_Dataset entries_:
(** ** InitializePayment: validation and conversion *)

(** [falsy] lists the values whose truthiness is [false]. *)
Lemma truthy_false_iff (v : jsval) : truthy v = false <-> falsy v.
Proof.
  unfold falsy. split.
  - destruct v as [| |[|]|[z|]|s|items|props]; simpl; intros H;
      try discriminate H; auto 7.
    + apply negb_false_iff, Z.eqb_eq in H. subst z. auto 7.
    + apply negb_false_iff, String.eqb_eq in H. subst s. auto 7.
  - intros [-> | [-> | [-> | [-> | [-> | ->]]]]]; reflexivity.
Qed.

(** The two paths of the handler once [amount * 100] is computed. *)
Lemma initialize_rejects (key : string) (e : env) (req : init_request) :
  let body := body_value (ip_body req) in
  truthy (get_prop body "email") = false \/ truthy (get_prop body "amount") = false ->
  initialize_payment key e req = Some (Outcome [] validation_failure).
Proof.
  intros body H. unfold initialize_payment. fold body.
  destruct H as [-> | ->]; simpl; [reflexivity|].
  now rewrite orb_true_r.
Qed.

Lemma initialize_forwards (key : string) (e : env) (req : init_request) (kobo : number) :
  let body := body_value (ip_body req) in
  truthy (get_prop body "email") = true ->
  truthy (get_prop body "amount") = true ->
  times100 (get_prop body "amount") = Some kobo ->
  exists d,
    initialize_payment key e req
    = Some (Outcome [AxiosPost initialize_url d (bearer key)]
              (relay "Failed to initialize payment" ["data"]
                     (processor e (AxiosPost initialize_url d (bearer key)))))
    /\ pd_email d = get_prop body "email"
    /\ pd_amount d = kobo
    /\ pd_reference d
       = js_or (get_prop body "reference") (Str (generated_reference e)).
Proof.
  intros body He Ha Hk. unfold initialize_payment. fold body.
  rewrite He, Ha, Hk. simpl.
  eexists. split; [reflexivity|]. simpl. auto.
Qed.


(** The product of line 57 on doubles: exact on a whole amount such as 25,
    rounded on a fraction, and rounded on a whole amount whose hundredfold
    lies above [2^53] and is no double. *)
Example minor_units_examples :
  minor_units 25%float = 2500%float
  /\ minor_units 1.1%float = 110.00000000000001%float
  /\ minor_units 0.07%float = 7.000000000000001%float
  /\ minor_units 400000000000001%float = 40000000000000096%float.
Proof. repeat split; vm_compute; reflexivity. Qed.




(** C5, as stated, fails for a zero amount given as text: ["0"] is a
    non-empty string, which line 48 takes for present. The request is not
    answered 400: one call is made, with amount 0, and its answer is
    relayed with status 200. *)
Lemma zero_text_amount_counterexample :
  initialize_payment sample_secret sample_env (sample_init (Str "0"))
  = Some (Outcome
            [AxiosPost initialize_url
               (PaymentData (Str "customer@example.com") (Int 0) (Str "NGN")
                  (Str "ref_1700000000000_4fzyo82mv")
                  "https://shop.example/payment-callback")
               "Bearer sk_test_secret"]
            (Json 200 (Obj [("status", Bool true);
                            ("data", get_prop sample_answer "data")]))).
Proof. vm_compute. reflexivity. Qed.

(** C5, amended. When the email or the amount is missing, null, false, the
    empty string, the number zero or NaN, the answer is 400 with
    [{status: false, message}] and no call to the processor is made. A zero
    amount given as non-empty text is not among these: with a truthy email
    it is sent to the processor, as 0, in the one call the handler makes. *)
Theorem initialize_requires_truthy_fields
    (key : string) (e : env) (req : init_request) :
  let body := body_value (ip_body req) in
  let email := get_prop body "email" in
  let amount := get_prop body "amount" in
  (falsy email \/ falsy amount ->
   initialize_payment key e req
   = Some (Outcome []
             (Json 400 (Obj [("status", Bool false);
                             ("message", Str "Email and amount are required")]))))
  /\ (truthy email = true ->
      forall s, amount = Str s -> s <> "" -> string_to_number s = Some (Int 0) ->
      exists d,
        initialize_payment key e req
        = Some (Outcome [AxiosPost initialize_url d (bearer key)]
                  (relay "Failed to initialize payment" ["data"]
                         (processor e (AxiosPost initialize_url d (bearer key)))))
        /\ pd_amount d = Int 0).
Proof.
  cbv zeta. split.
  - intros H. apply initialize_rejects. cbv zeta.
    destruct H as [H|H]; [left|right]; now apply truthy_false_iff.
  - intros He s Es Hs Hz.
    destruct (initialize_forwards key e req (Int 0)) as (d & Hrun & _ & Hd & _).
    + exact He.
    + cbv zeta. rewrite Es. simpl. apply String.eqb_neq in Hs. now rewrite Hs.
    + cbv zeta. rewrite Es. unfold times100. cbn [to_number]. rewrite Hz.
      reflexivity.
    + exists d. split; [exact Hrun|exact Hd].
Qed.

Lemma initialize_requires_truthy_fields_witness :
  let missing := InitRequest (BodyObj [("email", Str "customer@example.com")])
                             "https" (Some "shop.example") in
  let zero := sample_init (Str "0") in
  (falsy (get_prop (body_value (ip_body missing)) "email")
   \/ falsy (get_prop (body_value (ip_body missing)) "amount"))
  /\ initialize_payment sample_secret sample_env missing
     = Some (Outcome []
               (Json 400 (Obj [("status", Bool false);
                               ("message", Str "Email and amount are required")])))
  /\ exists d,
       initialize_payment sample_secret sample_env zero
       = Some (Outcome [AxiosPost initialize_url d (bearer sample_secret)]
                 (relay "Failed to initialize payment" ["data"]
                    (processor sample_env
                       (AxiosPost initialize_url d (bearer sample_secret)))))
       /\ pd_amount d = Int 0.
Proof.
  intros missing zero.
  assert (H : falsy (get_prop (body_value (ip_body missing)) "email")
              \/ falsy (get_prop (body_value (ip_body missing)) "amount"))
    by (right; left; reflexivity).
  split; [exact H|].
  split.
  - exact (proj1 (initialize_requires_truthy_fields sample_secret sample_env missing) H).
  - apply (proj2 (initialize_requires_truthy_fields sample_secret sample_env zero)
             eq_refl "0").
    + reflexivity.
    + discriminate.
    + vm_compute. reflexivity.
Defined.

(** A request the handler answers went one of the two ways. *)
Lemma initialize_cases (key : string) (e : env) (req : init_request) (out : outcome) :
  initialize_payment key e req = Some out ->
  let body := body_value (ip_body req) in
  (truthy (get_prop body "email") && truthy (get_prop body "amount") = false
   /\ out = Outcome [] validation_failure)
  \/ (truthy (get_prop body "email") = true
      /\ truthy (get_prop body "amount") = true
      /\ exists d,
           times100 (get_prop body "amount") = Some (pd_amount d)
           /\ out = Outcome [AxiosPost initialize_url d (bearer key)]
                      (relay "Failed to initialize payment" ["data"]
                         (processor e (AxiosPost initialize_url d (bearer key))))).
Proof.
  intros H body.
  destruct (truthy (get_prop body "email")) eqn:He;
    destruct (truthy (get_prop body "amount")) eqn:Ha;
    try (left; split; [reflexivity|];
         rewrite initialize_rejects in H by (fold body; auto);
         now inversion H).
  right. repeat split.
  destruct (times100 (get_prop body "amount")) as [kobo|] eqn:Hk.
  - destruct (initialize_forwards key e req kobo He Ha Hk) as (d & Hrun & _ & Hd & _).
    exists d. rewrite Hd. split; [reflexivity|]. congruence.
  - unfold initialize_payment in H. fold body in H.
    rewrite He, Ha, Hk in H. discriminate.
Qed.

(** C6, as stated, fails: an amount of -5 and an amount of ["abc"] pass the
    check of line 48 and are sent to the processor, as -500 and as NaN. *)
Lemma invalid_amount_forwarded_counterexample :
  initialize_payment sample_secret sample_env (sample_init (Num (Int (-5))))
  = Some (Outcome
            [AxiosPost initialize_url
               (PaymentData (Str "customer@example.com") (Int (-500)) (Str "NGN")
                  (Str "ref_1700000000000_4fzyo82mv")
                  "https://shop.example/payment-callback")
               "Bearer sk_test_secret"]
            (Json 200 (Obj [("status", Bool true);
                            ("data", get_prop sample_answer "data")])))
  /\
  initialize_payment sample_secret sample_env (sample_init (Str "abc"))
  = Some (Outcome
            [AxiosPost initialize_url
               (PaymentData (Str "customer@example.com") NaN (Str "NGN")
                  (Str "ref_1700000000000_4fzyo82mv")
                  "https://shop.example/payment-callback")
               "Bearer sk_test_secret"]
            (Json 200 (Obj [("status", Bool true);
                            ("data", get_prop sample_answer "data")]))).
Proof. split; vm_compute; reflexivity. Qed.

(** C6, amended. The check at the gateway is one of truthiness: a request
    is answered 400 with [{status: false, message}], without a call to the
    processor, exactly when its email or its amount is falsy. A truthy
    amount that is not a positive number passes: a negative number [a] is
    forwarded as [a * 100], a non-empty string that denotes no number is
    forwarded as NaN. *)
Theorem initialize_validation_is_truthiness
    (key : string) (e : env) (req : init_request) (out : outcome) :
  initialize_payment key e req = Some out ->
  let body := body_value (ip_body req) in
  let email := get_prop body "email" in
  let amount := get_prop body "amount" in
  (out = Outcome []
           (Json 400 (Obj [("status", Bool false);
                           ("message", Str "Email and amount are required")]))
   <-> truthy email = false \/ truthy amount = false)
  /\ (truthy email = true ->
      forall a, amount = Num (Int a) -> a < 0 ->
      exists d,
        calls out = [AxiosPost initialize_url d (bearer key)]
        /\ pd_amount d = Int (a * 100))
  /\ (truthy email = true ->
      forall s, amount = Str s -> s <> "" -> string_to_number s = Some NaN ->
      exists d,
        calls out = [AxiosPost initialize_url d (bearer key)]
        /\ pd_amount d = NaN).
Proof.
  intros H. cbv zeta.
  pose proof (initialize_cases key e req out H) as C. cbv zeta in C.
  destruct C as [[Hf ->]|(He & Ha & d & Hk & ->)].
  - apply andb_false_iff in Hf.
    split; [split; [intros _; exact Hf|reflexivity]|].
    split.
    + intros He a Ea Hneg. destruct Hf as [Hf|Hf]; [congruence|].
      rewrite Ea in Hf. simpl in Hf. destruct (Z.eqb_spec a 0); [lia|discriminate].
    + intros He s Es Hs _. destruct Hf as [Hf|Hf]; [congruence|].
      rewrite Es in Hf. simpl in Hf. apply String.eqb_neq in Hs.
      rewrite Hs in Hf. discriminate.
  - split; [split; [discriminate|intros [E|E]; congruence]|].
    split.
    + intros _ a Ea Hneg. exists d. split; [reflexivity|].
      rewrite Ea in Hk. unfold times100 in Hk. cbn [to_number times] in Hk.
      destruct (exact (a * 100)); inversion Hk. reflexivity.
    + intros _ s Es _ Hnan. exists d. split; [reflexivity|].
      rewrite Es in Hk. unfold times100 in Hk. cbn [to_number] in Hk.
      rewrite Hnan in Hk. simpl in Hk. inversion Hk. reflexivity.
Qed.

Lemma initialize_validation_is_truthiness_witness :
  let req := sample_init (Num (Int (-5))) in
  let d := PaymentData (Str "customer@example.com") (Int (-500)) (Str "NGN")
             (Str "ref_1700000000000_4fzyo82mv")
             "https://shop.example/payment-callback" in
  let out := Outcome [AxiosPost initialize_url d "Bearer sk_test_secret"]
               (Json 200 (Obj [("status", Bool true);
                               ("data", get_prop sample_answer "data")])) in
  initialize_payment sample_secret sample_env req = Some out
  /\ (out = Outcome []
              (Json 400 (Obj [("status", Bool false);
                              ("message", Str "Email and amount are required")]))
      <-> truthy (Str "customer@example.com") = false
          \/ truthy (Num (Int (-5))) = false)
  /\ exists d',
       calls out = [AxiosPost initialize_url d' (bearer sample_secret)]
       /\ pd_amount d' = Int (-5 * 100).
Proof.
  intros req d out.
  assert (Hrun : initialize_payment sample_secret sample_env req = Some out)
    by (vm_compute; reflexivity).
  split; [exact Hrun|].
  destruct (initialize_validation_is_truthiness sample_secret sample_env req out Hrun)
    as (Hiff & Hneg & _).
  split; [exact Hiff|].
  apply Hneg; [reflexivity|reflexivity|lia].
Defined.

(** ** Generated references *)

Lemma substring_length (s : string) :
  forall n m, String.length (String.substring n m s) = Nat.min m (String.length s - n).
Proof.
  induction s as [|c s IH]; intros [|n] [|m]; simpl; try reflexivity.
  - now rewrite IH, Nat.sub_0_r.
  - apply IH.
  - apply IH.
Qed.

Lemma all_chars_substring (p : ascii -> bool) (s : string) :
  all_chars p s = true -> forall m, all_chars p (String.substring 0 m s) = true.
Proof.
  induction s as [|c s IH]; intros H [|m]; simpl; try reflexivity.
  simpl in H. apply andb_true_iff in H as [Hc Hs].
  rewrite Hc. simpl. now apply IH.
Qed.

Lemma uint_digits (d : Decimal.uint) :
  all_chars not_underscore (NilEmpty.string_of_uint d) = true.
Proof. induction d; simpl; auto. Qed.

_Your objective_: All that should be written out is the stretch of lines above between the one holding "(** C6, amended." and the one holding "amount that is", inclusive, exactly as given.

_Written reply_:
(** C6, amended. The check at the gateway is one of truthiness: a request
    is answered 400 with [{status: false, message}], without a call to the
    processor, exactly when its email or its amount is falsy. A truthy
    amount that is not a positive number passes: a negative number [a] is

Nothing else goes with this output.